(** * mii-lib: record scanner, field decoder and timestamp decoder

    A shallow embedding of [src/mii/extractor.py], [src/mii/reader.py] and
    [src/mii/timestamp.py], with the properties stated about them.

    Conventions.
    - A Python [bytes] value is a [list byte]; a byte is read as a number
      with [Byte.to_N].
    - A Python [int] is a [Z] (a counter that only grows from 0 is a [nat]).
    - A Python [str] made of ASCII characters (file names, messages, the
      output of [hex()] and [format(b, "08b")]) is a [string]; a decoded
      name, which may hold any code point, is a [list N].
    - A call that may raise returns an [outcome]: [Return v] or [Raise e]. *)

From Stdlib Require Import ZArith NArith Strings.Byte Strings.Ascii.
From Stdlib Require Import DecimalString DecimalNat DecimalPos DecimalZ.
From stdpp Require Import gmap strings list.

Local Open Scope Z_scope.

Abbreviation bytes := (list byte).

#[global] Instance byte_eq_dec : EqDecision byte := Byte.byte_eq_dec.

(** ** Exceptions and outcomes *)

Inductive exc : Type :=
| ValueError (msg : string)
| IndexError
| UnicodeDecodeError
| OverflowError
| FileNotFoundError
| PermissionError
| IsADirectoryError
| NotADirectoryError
| FileExistsError
| MiiExtractionError (msg : string).

Inductive outcome (A : Type) : Type :=
| Return (a : A)
| Raise (e : exc).
Arguments Return {A} a.
Arguments Raise {A} e.

(** Sequencing: an exception raised by [m] skips [k].  With these instances
    [x ← m; k] is stdpp's notation for it. *)
#[global] Instance outcome_ret : MRet outcome := @Return.
#[global] Instance outcome_bind : MBind outcome := λ A B k m,
  match m with
  | Return a => k a
  | Raise e => Raise e
  end.

Definition returns {A} (m : outcome A) : Prop := exists a, m = Return a.

(** ** Python built-ins used by the code *)

Module Py.

(** [str(n)] for an integer. *)
Definition str_int (n : Z) : string := NilZero.string_of_int (Z.to_int n).

(** [s[i:j]] and [s[i:]] on a string, for indices that are not negative. *)
Definition slice (s : string) (i j : nat) : string := String.substring i (j - i) s.
Definition slice_from (s : string) (i : nat) : string :=
  String.substring i (String.length s - i) s.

→ PROBLEM REQUIREMENTS:
Transcribe the listing from start to finish, exactly as given.

→ ANSWER BELOW:
(** * mii-lib: record scanner, field decoder and timestamp decoder

    A shallow embedding of [src/mii/extractor.py], [src/mii/reader.py] and
    [src/mii/timestamp.py], with the properties stated about them.

    Conventions.
    - A Python [bytes] value is a [list byte]; a byte is read as a number
      with [Byte.to_N].
    - A Python [int] is a [Z] (a counter that only grows from 0 is a [nat]).
    - A Python [str] made of ASCII characters (file names, messages, the
      output of [hex()] and [format(b, "08b")]) is a [string]; a decoded
      name, which may hold any code point, is a [list N].
    - A call that may raise returns an [outcome]: [Return v] or [Raise e]. *)

From Stdlib Require Import ZArith NArith Strings.Byte Strings.Ascii.
From Stdlib Require Import DecimalString DecimalNat DecimalPos DecimalZ.
From stdpp Require Import gmap strings list.

Local Open Scope Z_scope.

Abbreviation bytes := (list byte).

#[global] Instance byte_eq_dec : EqDecision byte := Byte.byte_eq_dec.

(** ** Exceptions and outcomes *)

Inductive exc : Type :=
| ValueError (msg : string)
| IndexError
| UnicodeDecodeError
| OverflowError
| FileNotFoundError
| PermissionError
| IsADirectoryError
| NotADirectoryError
| FileExistsError
| MiiExtractionError (msg : string).

Inductive outcome (A : Type) : Type :=
| Return (a : A)
| Raise (e : exc).
Arguments Return {A} a.
Arguments Raise {A} e.

(** Sequencing: an exception raised by [m] skips [k].  With these instances
    [x ← m; k] is stdpp's notation for it. *)
#[global] Instance outcome_ret : MRet outcome := @Return.
#[global] Instance outcome_bind : MBind outcome := λ A B k m,
  match m with
  | Return a => k a
  | Raise e => Raise e
  end.

Definition returns {A} (m : outcome A) : Prop := exists a, m = Return a.

(** ** Python built-ins used by the code *)

Module Py.

(** [str(n)] for an integer. *)
Definition str_int (n : Z) : string := NilZero.string_of_int (Z.to_int n).

(** [s[i:j]] and [s[i:]] on a string, for indices that are not negative. *)
Definition slice (s : string) (i j : nat) : string := String.substring i (j - i) s.
Definition slice_from (s : string) (i : nat) : string :=
  String.substring i (String.length s - i) s.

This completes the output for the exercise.